Data for this exercise >>
Lemma crawl_entry (findall : string -> list page)
  (directory : list (string * string)) (c : corpus_t) (k : page)
  (ls : list page) :
  NoDup (map fst directory) ->
  crawl findall directory = Returns c ->
  In (k, ls) c ->
  exists contents,
    In (k, contents) directory
    /\ endswith k ".html" = true
    /\ ls = filter (fun link => mem link (html_files directory))
              (filter (fun link => negb (page_eqb link k))
                 (to_set (findall contents))).
Proof.
  intros H Hc Hin. rewrite crawl_pure in Hc by assumption.
  inversion Hc; subst c. apply in_map_iff in Hin.
  destruct Hin as [[f s] [He Hf]]. simpl in He. inversion He; subst.
  apply filter_In in Hf. destruct Hf as [Hf Ht]. exists s. auto.
Qed.

(** X18: for a directory whose entries have distinct names [crawl]
    returns, and the keys of the corpus are the names of the [.html]
    files, in the order of the listing. *)
Theorem crawl_keys (findall : string -> list page)
  (directory : list (string * string)) :
  NoDup (map fst directory) ->
  exists c,
    crawl findall directory = Returns c
    /\ keys c = html_files directory.
Proof.
  intros H. eexists. split; [now apply crawl_pure|].
  unfold keys, html_files. rewrite map_map. reflexivity.
Qed.

Lemma directory_test_distinct : NoDup (map fst directory_test).
Proof.
  simpl. repeat (constructor; [simpl; intuition discriminate|]). constructor.
Qed.

Lemma crawl_keys_witness :
  exists c,
    crawl findall_test directory_test = Returns c
    /\ keys c = html_files directory_test.
Proof.
  apply (crawl_keys findall_test directory_test).
  exact directory_test_distinct.
Defined.

(** X19: the set [crawl] gives an [.html] file holds exactly the links
    found in the file that are not the file itself and that name an
    [.html] file of the directory. *)
Theorem crawl_links (findall : string -> list page)
  (directory : list (string * string)) (f contents : string) :
  NoDup (map fst directory) ->
  In (f, contents) directory ->
  endswith f ".html" = true ->
  exists c ls,
    crawl findall directory = Returns c
    /\ dict_get c f = Returns ls
    /\ forall l, In l ls <->
                 (In l (findall contents) /\ l <> f
                  /\ In l (html_files directory)).
Proof.
  intros H Hin Hf.
  destruct (crawl_keys findall directory H) as [c [Hc Hk]].
  destruct (crawl_wf findall directory c H Hc) as [_ Hwf].
  set (ls := filter (fun link => mem link (html_files directory))
               (filter (fun link => negb (page_eqb link f))
                  (to_set (findall contents)))).
  exists c, ls. split; [assumption|]. split.
  - apply dict_get_In; [assumption|].
    pose proof Hc as Hc'. rewrite crawl_pure in Hc' by assumption.
    inversion Hc'. apply in_map_iff. exists (f, contents).
    split; [reflexivity|]. apply filter_In. auto.
  - intros l. unfold ls, to_set. rewrite !filter_In, nodup_In, mem_In.
    rewrite negb_true_iff, page_eqb_neq. tauto.
Qed.

Lemma crawl_links_witness :
  exists c ls,
    crawl findall_test directory_test = Returns c
    /\ dict_get c "1.html"%string = Returns ls
    /\ forall l, In l ls <->
                 (In l (findall_test "one") /\ l <> "1.html"%string
                  /\ In l (html_files directory_test)).
Proof.
  apply (crawl_links findall_test directory_test "1.html" "one").
  - exact directory_test_distinct.
  - simpl. now left.
  - reflexivity.
Defined.

(** X20: the corpus [crawl] returns is well formed: its keys are
    distinct, no set holds a page twice, every link is a key of the
    corpus (the Graph invariant), and no page links to itself. *)
Theorem crawl_graph (findall : string -> list page)
  (directory : list (string * string)) :
  NoDup (map fst directory) ->
  exists c,
    crawl findall directory = Returns c
    /\ wf_dict c /\ wf_sets c /\ graph_invariant c
    /\ forall k ls, In (k, ls) c -> ~ In k ls.
Proof.
  intros H. destruct (crawl_keys findall directory H) as [c [Hc Hk]].
  destruct (crawl_wf findall directory c H Hc) as [_ Hwf].
  exists c. split; [assumption|]. split; [assumption|].
  split; [|split].
  - intros k ls Hin.
    destruct (crawl_entry findall directory c k ls H Hc Hin) as [s [_ [_ ->]]].
    apply NoDup_filter, NoDup_filter. apply NoDup_nodup.
  - intros k ls Hin l Hl.
    destruct (crawl_entry findall directory c k ls H Hc Hin) as [s [_ [_ ->]]].
    apply filter_In in Hl. destruct Hl as [_ Hl]. apply mem_In in Hl.
    now rewrite Hk.
  - intros k ls Hin Hl.
    destruct (crawl_entry findall directory c k ls H Hc Hin) as [s [_ [_ ->]]].
    apply filter_In in Hl. destruct Hl as [Hl _].
    apply filter_In in Hl. destruct Hl as [_ Hl].
    rewrite page_eqb_refl in Hl. discriminate.
Qed.

Lemma crawl_graph_witness :
  exists c,
    crawl findall_test directory_test = Returns c
    /\ wf_dict c /\ wf_sets c /\ graph_invariant c
    /\ forall k ls, In (k, ls) c -> ~ In k ls.
Proof.
  apply (crawl_graph findall_test directory_test).
  exact directory_test_distinct.
Defined.



(** X22: for a directory without [.html] files [crawl] returns the
    empty corpus, on which the first estimator [main] calls,
    [sample_pagerank], raises [IndexError]. *)
Theorem main_no_html (findall : string -> list page)
  (directory : list (string * string)) (rnd : rng) :
  NoDup (map fst directory) ->
  html_files directory = [] ->
  crawl findall directory = Returns []
  /\ sample_pagerank rnd [] DAMPING SAMPLES = Raises IndexError.
Proof.
  intros H He. split.
  - rewrite crawl_pure by assumption. unfold html_files in He.
    apply map_eq_nil in He. now rewrite He.
  - unfold sample_pagerank. simpl. now rewrite choice_empty.
Qed.

Lemma main_no_html_witness :
  crawl findall_test [("notes.txt", "none")]%string = Returns []
  /\ sample_pagerank rnd_zero [] DAMPING SAMPLES = Raises IndexError.
Proof.
  apply (main_no_html findall_test [("notes.txt", "none")]%string rnd_zero).
  - simpl. repeat (constructor; [simpl; intuition discriminate|]). constructor.
  - reflexivity.
Defined.

(** * The order of a set of links *)

Lemma lsum_Permutation (N : Q) (p : page) :
  forall (c1 c2 : corpus_t) (rs : list Q) (acc : Q),
    Forall2 (fun a b => Permutation (snd a) (snd b)) c1 c2 ->
    lsum (combine (values c1) rs) N p acc
    = lsum (combine (values c2) rs) N p acc.
Proof.
  intros c1 c2 rs acc H. revert rs acc.
  induction H as [|[k1 l1] [k2 l2] c1 c2 Hp _ IH]; intros rs acc.
  - reflexivity.
  - destruct rs as [|r rs]; [reflexivity|]. simpl in Hp. simpl.
    rewrite (mem_Permutation p l1 l2 Hp).
    unfold len. rewrite (Permutation_length Hp). apply IH.
Qed.

Lemma iterate_loop_Permutation (c1 c2 : corpus_t) (d : Q) :
  wf_dict c1 -> keys c1 = keys c2 ->
  Forall2 (fun a b => Permutation (snd a) (snd b)) c1 c2 ->
  forall (fuel : nat) (N : Q) (pr : dict Q),
    keys pr = keys c1 ->
    iterate_loop fuel c1 d N pr = iterate_loop fuel c2 d N pr.
Proof.
  intros Hwf Hk Hp.
  assert (Hwf2 : wf_dict c2) by (unfold wf_dict; now rewrite <- Hk).
  assert (Hstep : forall N pr, keys pr = keys c1 ->
                    step c1 d N pr = step c2 d N pr).
  { intros N pr Hpr. unfold step.
    rewrite (new_ranks_pure c1) by assumption.
    rewrite (new_ranks_pure c2) by (try assumption; congruence).
    rewrite Hk. do 2 f_equal. apply map_ext. intros p.
    now rewrite (lsum_Permutation N p c1 c2). }
  induction fuel as [|fuel IH]; intros N pr Hpr; [reflexivity|].
  cbn [iterate_loop]. rewrite <- (Hstep N pr Hpr).
  destruct (step c1 d N pr) as [new|e] eqn:Hs; [|reflexivity].
  destruct (check_dict new pr); [reflexivity|].
  apply IH. now apply (step_keys c1 d N pr new).
Qed.

(** X23: [iterate_pagerank] does not depend on the order in which the
    sets of links are iterated: two corpora with the same keys whose
    sets hold the same pages give the same outcome. *)
Theorem iterate_pagerank_links_order (fuel : nat) (c1 c2 : corpus_t) (d : Q) :
  wf_dict c1 -> keys c1 = keys c2 ->
  Forall2 (fun a b => Permutation (snd a) (snd b)) c1 c2 ->
  iterate_pagerank fuel c1 d = iterate_pagerank fuel c2 d.
Proof.
  intros Hwf Hk Hp.
  assert (HN : len c1 = len c2) by (rewrite <- !len_keys; now rewrite Hk).
  unfold iterate_pagerank, initial_ranks. rewrite <- HN, <- Hk.
  destruct (pydiv 1 (len c1)) as [r|e]; [|reflexivity]. cbn [bind].
  apply iterate_loop_Permutation; try assumption.
  rewrite fromkeys_map by exact Hwf. apply keys_map_pair.
Qed.

Lemma iterate_pagerank_links_order_witness :
  iterate_pagerank 3 pages DAMPING
  = iterate_pagerank 3
      [ ("1.html", ["3.html"; "2.html"]); ("2.html", ["3.html"]);
        ("3.html", ["2.html"]); ("4.html", []) ]%string
      DAMPING.
Proof.
  apply (iterate_pagerank_links_order 3 pages _ DAMPING).
  - exact wf_dict_pages.
  - reflexivity.
  - repeat constructor.
Defined.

Exercise instructions >> Using the listing above, return all lines where the word "DAMPING" occurs.

Exercise output >>
  /\ sample_pagerank rnd [] DAMPING SAMPLES = Raises IndexError.
  /\ sample_pagerank rnd_zero [] DAMPING SAMPLES = Raises IndexError.
  iterate_pagerank 3 pages DAMPING
      DAMPING.
  apply (iterate_pagerank_links_order 3 pages _ DAMPING).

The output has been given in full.